------ DATASET EXTRACT ------

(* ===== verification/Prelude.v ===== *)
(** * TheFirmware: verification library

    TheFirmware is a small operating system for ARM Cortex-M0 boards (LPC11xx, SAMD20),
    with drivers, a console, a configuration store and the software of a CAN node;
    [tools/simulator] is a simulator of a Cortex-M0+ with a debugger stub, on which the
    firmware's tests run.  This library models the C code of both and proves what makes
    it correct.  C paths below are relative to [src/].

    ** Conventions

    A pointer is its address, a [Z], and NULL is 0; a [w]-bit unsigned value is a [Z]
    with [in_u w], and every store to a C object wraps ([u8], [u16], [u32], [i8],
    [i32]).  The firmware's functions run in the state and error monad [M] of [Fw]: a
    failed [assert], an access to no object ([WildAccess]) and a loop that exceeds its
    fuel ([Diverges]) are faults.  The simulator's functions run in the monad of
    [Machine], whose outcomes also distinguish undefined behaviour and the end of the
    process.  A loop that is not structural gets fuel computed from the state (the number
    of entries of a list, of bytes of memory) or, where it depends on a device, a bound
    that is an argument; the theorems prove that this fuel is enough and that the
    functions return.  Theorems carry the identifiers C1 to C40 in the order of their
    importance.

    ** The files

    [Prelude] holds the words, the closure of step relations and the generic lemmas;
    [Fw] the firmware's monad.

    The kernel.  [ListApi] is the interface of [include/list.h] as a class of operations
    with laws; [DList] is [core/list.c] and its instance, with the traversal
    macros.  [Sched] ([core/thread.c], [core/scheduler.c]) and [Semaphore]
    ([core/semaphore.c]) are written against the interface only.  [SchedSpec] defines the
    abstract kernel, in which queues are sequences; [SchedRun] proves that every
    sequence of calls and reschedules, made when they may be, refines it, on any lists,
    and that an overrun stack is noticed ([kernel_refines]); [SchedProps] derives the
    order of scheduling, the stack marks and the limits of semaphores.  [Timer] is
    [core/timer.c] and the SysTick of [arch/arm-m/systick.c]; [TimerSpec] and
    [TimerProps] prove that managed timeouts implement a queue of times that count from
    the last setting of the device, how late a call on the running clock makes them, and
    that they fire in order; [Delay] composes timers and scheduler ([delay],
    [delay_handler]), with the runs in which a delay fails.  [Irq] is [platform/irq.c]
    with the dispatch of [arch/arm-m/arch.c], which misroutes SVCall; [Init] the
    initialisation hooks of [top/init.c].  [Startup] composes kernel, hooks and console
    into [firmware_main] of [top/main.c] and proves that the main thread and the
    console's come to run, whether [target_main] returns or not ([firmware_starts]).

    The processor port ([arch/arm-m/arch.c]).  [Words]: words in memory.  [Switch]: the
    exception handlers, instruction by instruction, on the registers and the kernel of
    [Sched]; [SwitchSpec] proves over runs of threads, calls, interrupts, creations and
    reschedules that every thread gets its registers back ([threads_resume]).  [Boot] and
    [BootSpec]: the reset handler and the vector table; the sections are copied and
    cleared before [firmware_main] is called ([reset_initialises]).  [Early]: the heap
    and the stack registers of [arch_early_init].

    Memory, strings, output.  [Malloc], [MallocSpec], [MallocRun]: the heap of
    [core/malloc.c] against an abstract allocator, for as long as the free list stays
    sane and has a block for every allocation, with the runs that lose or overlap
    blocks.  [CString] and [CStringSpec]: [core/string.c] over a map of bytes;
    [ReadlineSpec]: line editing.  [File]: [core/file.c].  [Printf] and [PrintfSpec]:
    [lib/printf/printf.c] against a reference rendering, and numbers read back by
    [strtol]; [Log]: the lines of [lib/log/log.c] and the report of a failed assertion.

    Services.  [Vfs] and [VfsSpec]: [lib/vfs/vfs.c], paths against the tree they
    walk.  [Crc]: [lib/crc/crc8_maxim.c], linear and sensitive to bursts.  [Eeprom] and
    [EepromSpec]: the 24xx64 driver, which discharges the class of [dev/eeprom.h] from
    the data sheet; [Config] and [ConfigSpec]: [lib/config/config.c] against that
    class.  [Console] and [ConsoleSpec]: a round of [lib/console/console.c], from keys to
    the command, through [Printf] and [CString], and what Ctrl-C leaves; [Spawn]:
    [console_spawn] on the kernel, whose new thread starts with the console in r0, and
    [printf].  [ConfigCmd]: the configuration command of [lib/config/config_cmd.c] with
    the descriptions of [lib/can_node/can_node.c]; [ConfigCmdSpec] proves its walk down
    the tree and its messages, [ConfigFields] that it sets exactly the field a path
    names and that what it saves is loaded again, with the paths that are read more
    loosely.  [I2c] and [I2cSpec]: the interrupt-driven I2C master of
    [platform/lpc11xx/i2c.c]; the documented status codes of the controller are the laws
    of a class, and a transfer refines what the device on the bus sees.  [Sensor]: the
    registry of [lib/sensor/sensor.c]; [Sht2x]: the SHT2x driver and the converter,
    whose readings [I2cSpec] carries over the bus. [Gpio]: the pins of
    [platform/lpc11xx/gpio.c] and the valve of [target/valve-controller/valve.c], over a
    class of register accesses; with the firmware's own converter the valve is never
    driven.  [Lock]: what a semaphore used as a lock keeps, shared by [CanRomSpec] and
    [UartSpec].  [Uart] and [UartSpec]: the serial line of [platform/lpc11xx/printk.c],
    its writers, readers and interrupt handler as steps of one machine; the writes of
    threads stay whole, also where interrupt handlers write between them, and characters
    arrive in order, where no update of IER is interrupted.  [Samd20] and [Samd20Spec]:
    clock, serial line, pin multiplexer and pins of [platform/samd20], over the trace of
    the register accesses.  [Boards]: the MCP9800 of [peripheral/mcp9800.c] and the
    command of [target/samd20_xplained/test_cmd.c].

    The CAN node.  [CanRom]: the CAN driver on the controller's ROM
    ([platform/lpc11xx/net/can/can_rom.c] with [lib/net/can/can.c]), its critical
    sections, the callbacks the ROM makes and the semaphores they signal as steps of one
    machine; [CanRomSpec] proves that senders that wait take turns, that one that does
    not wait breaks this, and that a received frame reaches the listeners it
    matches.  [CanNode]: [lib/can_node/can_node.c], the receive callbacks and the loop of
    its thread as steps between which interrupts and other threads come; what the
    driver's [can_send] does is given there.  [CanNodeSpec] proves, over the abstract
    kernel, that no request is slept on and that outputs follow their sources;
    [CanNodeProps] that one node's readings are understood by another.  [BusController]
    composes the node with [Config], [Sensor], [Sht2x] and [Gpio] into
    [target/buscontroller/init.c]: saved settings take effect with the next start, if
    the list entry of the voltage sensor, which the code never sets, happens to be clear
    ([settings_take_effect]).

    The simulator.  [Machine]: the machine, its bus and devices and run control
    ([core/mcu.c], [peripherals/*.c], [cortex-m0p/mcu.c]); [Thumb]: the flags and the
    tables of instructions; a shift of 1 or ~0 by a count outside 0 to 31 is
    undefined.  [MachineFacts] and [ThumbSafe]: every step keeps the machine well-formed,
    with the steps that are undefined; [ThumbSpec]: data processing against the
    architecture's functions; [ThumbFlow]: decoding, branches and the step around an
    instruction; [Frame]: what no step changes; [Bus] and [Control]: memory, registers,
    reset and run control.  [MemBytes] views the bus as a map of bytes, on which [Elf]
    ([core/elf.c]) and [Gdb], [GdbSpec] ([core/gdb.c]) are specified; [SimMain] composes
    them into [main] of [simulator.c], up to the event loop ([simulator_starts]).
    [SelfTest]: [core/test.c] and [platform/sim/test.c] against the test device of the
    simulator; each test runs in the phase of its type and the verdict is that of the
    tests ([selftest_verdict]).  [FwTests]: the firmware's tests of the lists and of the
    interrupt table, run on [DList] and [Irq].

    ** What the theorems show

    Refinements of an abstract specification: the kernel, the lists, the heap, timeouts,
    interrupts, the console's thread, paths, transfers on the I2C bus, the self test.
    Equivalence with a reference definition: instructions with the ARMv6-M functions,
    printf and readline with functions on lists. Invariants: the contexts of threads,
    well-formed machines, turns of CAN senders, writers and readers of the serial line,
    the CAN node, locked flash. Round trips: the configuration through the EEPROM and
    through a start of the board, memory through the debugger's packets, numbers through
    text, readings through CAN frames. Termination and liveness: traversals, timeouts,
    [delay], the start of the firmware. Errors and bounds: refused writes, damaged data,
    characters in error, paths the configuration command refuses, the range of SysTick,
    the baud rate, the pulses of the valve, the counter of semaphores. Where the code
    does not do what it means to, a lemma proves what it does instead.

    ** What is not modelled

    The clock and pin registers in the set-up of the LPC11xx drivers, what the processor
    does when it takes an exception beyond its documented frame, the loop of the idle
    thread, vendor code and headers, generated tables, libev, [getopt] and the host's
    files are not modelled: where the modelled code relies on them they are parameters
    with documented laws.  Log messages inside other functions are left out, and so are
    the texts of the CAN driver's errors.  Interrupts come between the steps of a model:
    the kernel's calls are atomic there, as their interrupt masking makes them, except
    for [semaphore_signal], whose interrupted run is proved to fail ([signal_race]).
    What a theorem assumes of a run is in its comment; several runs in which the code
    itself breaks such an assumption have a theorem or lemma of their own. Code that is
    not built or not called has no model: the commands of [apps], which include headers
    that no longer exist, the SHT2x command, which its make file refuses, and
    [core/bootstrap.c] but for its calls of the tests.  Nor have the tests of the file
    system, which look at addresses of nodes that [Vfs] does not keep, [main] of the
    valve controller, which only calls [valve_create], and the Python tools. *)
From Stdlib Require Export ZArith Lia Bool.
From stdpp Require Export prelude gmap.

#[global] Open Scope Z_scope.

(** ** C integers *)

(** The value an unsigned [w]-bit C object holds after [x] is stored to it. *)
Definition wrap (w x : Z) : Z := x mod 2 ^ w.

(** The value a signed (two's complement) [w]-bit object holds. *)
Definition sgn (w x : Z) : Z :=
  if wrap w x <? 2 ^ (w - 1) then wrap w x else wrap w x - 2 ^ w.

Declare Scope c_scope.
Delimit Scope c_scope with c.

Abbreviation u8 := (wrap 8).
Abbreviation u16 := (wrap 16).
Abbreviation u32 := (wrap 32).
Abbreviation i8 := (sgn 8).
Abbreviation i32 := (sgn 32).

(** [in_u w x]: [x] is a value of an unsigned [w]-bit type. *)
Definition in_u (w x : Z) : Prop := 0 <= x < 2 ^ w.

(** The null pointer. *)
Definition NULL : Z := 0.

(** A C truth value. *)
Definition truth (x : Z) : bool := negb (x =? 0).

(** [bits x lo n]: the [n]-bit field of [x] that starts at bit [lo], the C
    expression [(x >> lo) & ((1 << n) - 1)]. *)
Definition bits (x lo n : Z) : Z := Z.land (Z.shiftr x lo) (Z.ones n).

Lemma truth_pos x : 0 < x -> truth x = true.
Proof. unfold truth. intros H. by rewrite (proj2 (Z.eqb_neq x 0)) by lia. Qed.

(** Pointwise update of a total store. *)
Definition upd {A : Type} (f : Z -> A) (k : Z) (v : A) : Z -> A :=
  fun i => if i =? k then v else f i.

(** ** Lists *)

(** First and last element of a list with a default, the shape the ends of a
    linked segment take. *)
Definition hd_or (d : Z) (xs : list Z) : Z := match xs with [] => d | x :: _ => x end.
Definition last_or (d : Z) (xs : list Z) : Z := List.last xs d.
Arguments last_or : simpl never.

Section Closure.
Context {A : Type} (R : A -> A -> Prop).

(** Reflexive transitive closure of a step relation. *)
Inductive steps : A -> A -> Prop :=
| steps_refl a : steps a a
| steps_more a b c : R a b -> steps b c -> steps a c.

------

* [ASSIGNMENT] Output an exact copy of the lines from the one holding "(** ** Lists *)" to the last line of the data, inclusive, and nothing beyond that range.

* [ANSWER BELOW]
(** ** Lists *)

(** First and last element of a list with a default, the shape the ends of a
    linked segment take. *)
Definition hd_or (d : Z) (xs : list Z) : Z := match xs with [] => d | x :: _ => x end.
Definition last_or (d : Z) (xs : list Z) : Z := List.last xs d.
Arguments last_or : simpl never.

Section Closure.
Context {A : Type} (R : A -> A -> Prop).

(** Reflexive transitive closure of a step relation. *)
Inductive steps : A -> A -> Prop :=
| steps_refl a : steps a a
| steps_more a b c : R a b -> steps b c -> steps a c.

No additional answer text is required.